始めの1ヶ月は1年目の訓練兵に混ざったのだが、リヴァイにとって12歳前後の年齢は、本当にまだ子供だなという印象しか持てなかった。
同様に次の1ヶ月は2年目の訓練兵に交じり、そして今日から、3年目の訓練兵に混じることとなった。
15歳ともなると体格は大人とそう変わらず、中にはそこらの大人より体格がいいものもいるが、顔つきはまだ幼い。
とはいっても、この年代の3歳差は結構大きい。加えて、異例の途中入団ということでリヴァイが好機の視線を浴びてしまうのは仕方がなかった。


「おい新入り、俺の分の水汲みもよろしくな」

訓練後そういってきたのは、今日から大部屋で同室になる予定の男3人だった。3人とも何が楽しいのかニヤついている。
集団生活特有の、序列をつくろうとする輩は訓練兵団おの1年目、2年目どちらにもいた。
(ガキばっかりだ)
リヴァイは小さくため息をついた。
これが実技訓練後ならまた反応は違っていたのだろうが、班編成を組みなおすらしく、今日の訓練は座学や兵站行進など基礎的なものばかりだった。

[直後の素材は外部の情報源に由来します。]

(* ===== verification/UpfMain.v ===== *)
(** * The state of the plugin

    upf_main_t and pfcp_server_main_t as the message handlers and the session
    functions use them: what is configured, which they only read, what they
    change, and what they send. The parts of VPP they call, the FIB, the
    interfaces, the NAT plugin and the random numbers, are a class over an
    abstract state. *)

From Stdlib Require Import ZArith Lia.
From stdpp Require Import base list list_numbers option numbers decidable gmap sorting.
From S2P Require Import Prelude PfcpIo PfcpIe PfcpLeaf PfcpTables PfcpCodec UpfTypes UpfVec UpfUrr UpfRules UpfAssoc UpfTeid UpfAcl UrrTimer.

(** the rest of a function after a call that may fault *)
Notation "'let*' x := m 'in' k" := (obind m (fun x => k))
  (at level 10, x pattern, m at level 100, k at level 200) : upf_scope.

(** ** Structs of upf.h *)

(** [fib_index] for IPv4 and IPv6 *)
Record upf_nwi_t := mk_nwi { nwi_name : list Z; nwi_fib_index4 : Z; nwi_fib_index6 : Z; nwi_sw_if_index : Z }.
Record upf_upip_res_t := mk_upip_res {
  ures_ip4 : list Z; ures_ip6 : list Z; ures_nwi_index : Z; ures_intf : Z; ures_teid : Z; ures_mask : Z }.
Record upf_nat_addr_t := mk_nat_addr { nad_ext_addr : list Z; nad_used_blocks : Z }.
Record upf_nat_pool_t := mk_nat_pool {
  np_name : list Z; np_addresses : list upf_nat_addr_t; np_port_block_size : Z; np_min_port : Z; np_max_port : Z;
  np_max_blocks_per_addr : Z; np_network_instance : list Z }.
Record upf_ue_ip_pool_info_t := mk_ueip_pool { uip_identity : list Z; uip_nwi_name : list Z }.
(** without what only VPP uses: forw_type, encap_index, the FIB node and entry *)
Record upf_peer_t := mk_peer { pe_ref_cnt : Z; pe_encap_fib_index : Z; pe_is_ip4 : bool }.
(** of an upf_adf_app_t *)
Record upf_adf_app_t := mk_adf_app { app_flags : Z; app_db_index : Z }.

Definition INTF_INVALID : Z := 255.

(** ** VPP *)

(** a FIB prefix: IPv4, the address, the length *)
Record fib_prefix_t := mk_prefix { fp_ip4 : bool; fp_addr : list Z; fp_len : Z }.

Class VppNet := {
  net_state : Type;
  (** the number, and the seed it leaves *)
  random_u32 : Z -> Z * Z;
  (** add or remove the special entry of a prefix, towards a session *)
  fib_table_entry_special_dpo_add : net_state -> Z -> fib_prefix_t -> Z -> net_state;
  fib_table_entry_special_remove : net_state -> Z -> fib_prefix_t -> net_state;
  (** the DPO of the exact prefix or its buckets, if it is one of a session *)
  fib_session_dpo : net_state -> Z -> fib_prefix_t -> option Z;
  fib_entry_get_resolving_interface : net_state -> Z -> list Z -> bool -> Z;
  fib_table_id : net_state -> Z -> bool -> Z;
  (** the interface an address of a FIB is configured on *)
  address_to_if_address : net_state -> list Z -> Z -> bool -> option Z;
  ip_interface_get_first_ip : net_state -> Z -> bool -> option (list Z);
  ip_fib_table_get_index_for_sw_if_index : net_state -> Z -> bool -> Z;
  ip4_header_checksum : list Z -> Z;
  ip_mask_to_preflen : list Z -> bool -> Z;
  (** a peer follows the FIB entry of its address; the DPO it is stacked on *)
  fib_entry_track : net_state -> Z -> list Z -> Z -> net_state;
  fib_entry_untrack : net_state -> Z -> net_state;
  peer_next_dpo : net_state -> Z -> Z;
  (** the first port of the binding, 0 if there is none *)
  nat_create_binding : net_state -> list Z -> list Z -> Z -> Z -> Z * net_state;
  nat_del_binding : net_state -> list Z -> net_state
}.

Section Main.
Context {N : VppNet}.

(** ** What is configured *)

Record upf_config := mk_config {
  cf_node_id : pfcp_node_id_t; cf_pfcp_spec_version : Z; cf_start_time : Z; cf_version_string : list Z;
  cf_nwis : pool upf_nwi_t; cf_nwi_index_by_name : gmap (list Z) Z;
  cf_upip_res : list upf_upip_res_t;  (** in the order of the pool *)
  cf_ueip_pools : list upf_ue_ip_pool_info_t;
  cf_nat_pool_index_by_name : gmap (list Z) Z;
  cf_apps : pool upf_adf_app_t; cf_app_by_name : gmap (list Z) Z;
  cf_tdf_ul_table : bool -> list Z; cf_fib_index_by_sw_if_index : bool -> list Z }.

(** what the ACL compiler reads of it *)
Definition acl_config (c : upf_config) : acl_main :=
  mk_acl_main (mk_pool (nwi_sw_if_index <$> pool_elts (cf_nwis c)) (pool_free (cf_nwis c)))
    (cf_tdf_ul_table c) (cf_fib_index_by_sw_if_index c).

(** ** What changes *)

(** the members of an upf_session_t that only the handlers use: the TEID of each
    choose id, the NAT address (pool and position) and the address of the UE *)
Record session_ext := mk_ext {
  se_teid_by_chid : gmap Z Z; se_nat_addr : option (Z * nat); se_user_addr : list Z }.
Definition set_se_teid_by_chid (u : session_ext) (x : gmap Z Z) : session_ext :=
  mk_ext x (se_nat_addr u) (se_user_addr u).
Definition set_se_nat_addr (u : session_ext) (x : option (Z * nat)) : session_ext :=
  mk_ext (se_teid_by_chid u) x (se_user_addr u).
Definition set_se_user_addr (u : session_ext) (x : list Z) : session_ext :=
  mk_ext (se_teid_by_chid u) (se_nat_addr u) x.
Definition ext_zero : session_ext := mk_ext ∅ None ip4_zero.

(** what leaves the handlers: a response, a request on a session, with the session
    and its association at the time of the call, the messages of an association
    to be dropped, an end marker packet *)
Inductive output :=
| OutResponse (dmsg : pfcp_decoded_msg_t)
| OutSessionRequest (si : Z) (sx : upf_session_t) (n : option upf_node_assoc_t) (dmsg : pfcp_decoded_msg_t)
| OutFreeMsgs (node : Z)
| OutEndMarker (fib_index dpoi_index : Z) (rewrite : vec Z) (is_ip4 : bool).

Record upf_main_t := mk_umain {
  um_assoc : assoc_main;
  um_rules : rule_main;
  um_wheel : wheel;
  um_v4_tunnel : gmap (list Z) Z;
  um_v6_tunnel : gmap (list Z) Z;
  um_rand_base : Z;
  um_nat_pools : pool upf_nat_pool_t;
  um_peers : pool upf_peer_t;
  um_peer_index_by_ip : gmap (list Z * Z) Z;
  um_net : net_state;
  um_ext : gmap Z session_ext;
  um_out : list output }.
Definition set_um_assoc (u : upf_main_t) (x : assoc_main) : upf_main_t :=
  mk_umain x (um_rules u) (um_wheel u) (um_v4_tunnel u) (um_v6_tunnel u) (um_rand_base u) (um_nat_pools u) (um_peers u) (um_peer_index_by_ip u) (um_net u) (um_ext u) (um_out u).
Definition set_um_rules (u : upf_main_t) (x : rule_main) : upf_main_t :=
  mk_umain (um_assoc u) x (um_wheel u) (um_v4_tunnel u) (um_v6_tunnel u) (um_rand_base u) (um_nat_pools u) (um_peers u) (um_peer_index_by_ip u) (um_net u) (um_ext u) (um_out u).
Definition set_um_wheel (u : upf_main_t) (x : wheel) : upf_main_t :=
  mk_umain (um_assoc u) (um_rules u) x (um_v4_tunnel u) (um_v6_tunnel u) (um_rand_base u) (um_nat_pools u) (um_peers u) (um_peer_index_by_ip u) (um_net u) (um_ext u) (um_out u).
Definition set_um_v4_tunnel (u : upf_main_t) (x : gmap (list Z) Z) : upf_main_t :=
  mk_umain (um_assoc u) (um_rules u) (um_wheel u) x (um_v6_tunnel u) (um_rand_base u) (um_nat_pools u) (um_peers u) (um_peer_index_by_ip u) (um_net u) (um_ext u) (um_out u).
Definition set_um_v6_tunnel (u : upf_main_t) (x : gmap (list Z) Z) : upf_main_t :=
  mk_umain (um_assoc u) (um_rules u) (um_wheel u) (um_v4_tunnel u) x (um_rand_base u) (um_nat_pools u) (um_peers u) (um_peer_index_by_ip u) (um_net u) (um_ext u) (um_out u).
Definition set_um_rand_base (u : upf_main_t) (x : Z) : upf_main_t :=
  mk_umain (um_assoc u) (um_rules u) (um_wheel u) (um_v4_tunnel u) (um_v6_tunnel u) x (um_nat_pools u) (um_peers u) (um_peer_index_by_ip u) (um_net u) (um_ext u) (um_out u).
Definition set_um_nat_pools (u : upf_main_t) (x : pool upf_nat_pool_t) : upf_main_t :=
  mk_umain (um_assoc u) (um_rules u) (um_wheel u) (um_v4_tunnel u) (um_v6_tunnel u) (um_rand_base u) x (um_peers u) (um_peer_index_by_ip u) (um_net u) (um_ext u) (um_out u).
Definition set_um_peers (u : upf_main_t) (x : pool upf_peer_t) : upf_main_t :=
  mk_umain (um_assoc u) (um_rules u) (um_wheel u) (um_v4_tunnel u) (um_v6_tunnel u) (um_rand_base u) (um_nat_pools u) x (um_peer_index_by_ip u) (um_net u) (um_ext u) (um_out u).
Definition set_um_peer_index_by_ip (u : upf_main_t) (x : gmap (list Z * Z) Z) : upf_main_t :=
  mk_umain (um_assoc u) (um_rules u) (um_wheel u) (um_v4_tunnel u) (um_v6_tunnel u) (um_rand_base u) (um_nat_pools u) (um_peers u) x (um_net u) (um_ext u) (um_out u).
Definition set_um_net (u : upf_main_t) (x : net_state) : upf_main_t :=
  mk_umain (um_assoc u) (um_rules u) (um_wheel u) (um_v4_tunnel u) (um_v6_tunnel u) (um_rand_base u) (um_nat_pools u) (um_peers u) (um_peer_index_by_ip u) x (um_ext u) (um_out u).
Definition set_um_ext (u : upf_main_t) (x : gmap Z session_ext) : upf_main_t :=
  mk_umain (um_assoc u) (um_rules u) (um_wheel u) (um_v4_tunnel u) (um_v6_tunnel u) (um_rand_base u) (um_nat_pools u) (um_peers u) (um_peer_index_by_ip u) (um_net u) x (um_out u).
Definition set_um_out (u : upf_main_t) (x : list output) : upf_main_t :=
  mk_umain (um_assoc u) (um_rules u) (um_wheel u) (um_v4_tunnel u) (um_v6_tunnel u) (um_rand_base u) (um_nat_pools u) (um_peers u) (um_peer_index_by_ip u) (um_net u) (um_ext u) x.

Definition emit (u : upf_main_t) (o : output) : upf_main_t := set_um_out u (um_out u ++ [o]).

Definition get_sx (u : upf_main_t) (si : Z) : outcome upf_session_t := get_session (um_assoc u) si.
Definition put_sx (u : upf_main_t) (si : Z) (sx : upf_session_t) : upf_main_t :=
  set_um_assoc u (put_session (um_assoc u) si sx).
Definition get_ext (u : upf_main_t) (si : Z) : session_ext := default ext_zero (um_ext u !! si).
Definition put_ext (u : upf_main_t) (si : Z) (x : session_ext) : upf_main_t := set_um_ext u (<[si := x]> (um_ext u)).

(** ** Lookups *)

(** the index and the instance; [name] is not NULL *)
Definition lookup_nwi (c : upf_config) (name : vec Z) : outcome (option (Z * upf_nwi_t)) :=
  match name with
  | None => Fault Assertion
  | Some name =>
      if bool_decide (pool_elts (cf_nwis c) = ∅) then Ok None
      else
        match cf_nwi_index_by_name c !! name with
        | None => Ok None
        | Some i => match pool_elt (cf_nwis c) i with Some n => Ok (Some (i, n)) | None => Fault BadIndex end
        end
  end.

Definition upf_nwi_fib_index (c : upf_config) (is_ip4 : bool) (nwi_index : Z) : Z :=
  match pool_elt (cf_nwis c) nwi_index with
  | Some n => if is_ip4 then nwi_fib_index4 n else nwi_fib_index6 n
  | None => u32_none
  end.

Definition get_nat_pool_by_name (c : upf_config) (u : upf_main_t) (name : vec Z) : outcome (option (Z * upf_nat_pool_t)) :=
  match cf_nat_pool_index_by_name c !! vec_elts name with
  | None => Ok None
  | Some i => match pool_elt (um_nat_pools u) i with Some n => Ok (Some (i, n)) | None => Fault BadIndex end
  end.

(** the database of the application, with one more reference *)
Definition upf_adf_get_adr_db (c : upf_config) (gm : rule_main) (application_id : Z) : outcome (Z * rule_main) :=
  if application_id =? u32_none then Ok (u32_none, gm)
  else
    match pool_elt (cf_apps c) application_id with
    | None => Fault BadIndex
    | Some app =>
        let db := app_db_index app in
        Ok (db, match gm_adf_ref_cnt gm !! db with
                | Some n => if db =? u32_none then gm
                            else mk_main (gm_qer_policers gm) (gm_qer_by_id gm) (<[db := wrap 32 (n + 1)]> (gm_adf_ref_cnt gm))
                | None => gm
                end)
    end.

(** the pool elements in the order of pool_foreach *)
Definition pool_foreach {A} (p : pool A) : list A :=
  omap (fun i => pool_elts p !! i) (merge_sort Z.le (elements (dom (pool_elts p)))).
End Main.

「あんなぬるい兵站で疲れて水汲みもできないのか?なら逆に俺の分の水汲みして体力つけたらどうだ」

「なんだと?」

「なんなら隣のオトモダチ二人にも手伝ってもらえばいいじゃねぇか。それとも3人そろって水も汲めないほど貧弱なのか?」

「…の野郎!」

これが地下街だったなら、1対多数など不利な状況作るなど馬鹿なことを自ら進んでなんてリヴァイはしない。
しかしリヴァイにとって目の前の3人は体格こそよく見えるだけのただの子供だった。
まばたきする間に殴り掛かってきた3人を地面に転がしたリヴァイは、建物の陰のほうへ向いた。

「お前も俺に何か用か」

リヴァイが問い、そこから現れたのは女だった。
肩過ぎまである濃茶の髪を、縛ろうとしてたのか口に紐を咥え、手で纏めようとしている。

「すっごいね…」

放心した様子で咥えていた紐を地面に落とし、ぱちぱちと拍手しながらその女がリヴァイのほうへ近づく。

「1対3なんて卑怯だから助太刀しようと思ったら髪纏める前に終わっちゃった…」

「は、本気で助ける気があるなら髪なんて纏めねぇだろ」

「貴方だって挑発してたし、自信があるのかなって。それに髪纏めなきゃ長いと掴まれやすくて危ないんだから。それよりこいつら起こさないと」

「放っときゃいい」

「じゃあ貴方が3人とも宿舎まで運んで行ってくれる?」

「…」

「ね、嫌でしょ。頭に水でもかけたら起きるよ。汲みに行こう。手伝うから」

井戸のほうへ歩き出した女に、リヴァイが続く。

「私はイレーネ・シュミット。よろしくね」

「…リヴァイだ」

「知ってる。貴方有名人だし」

くすくすと笑ったイレーネの、髪より少し薄い色の瞳が、小さな明りの下で楽しそうに煌めいていた。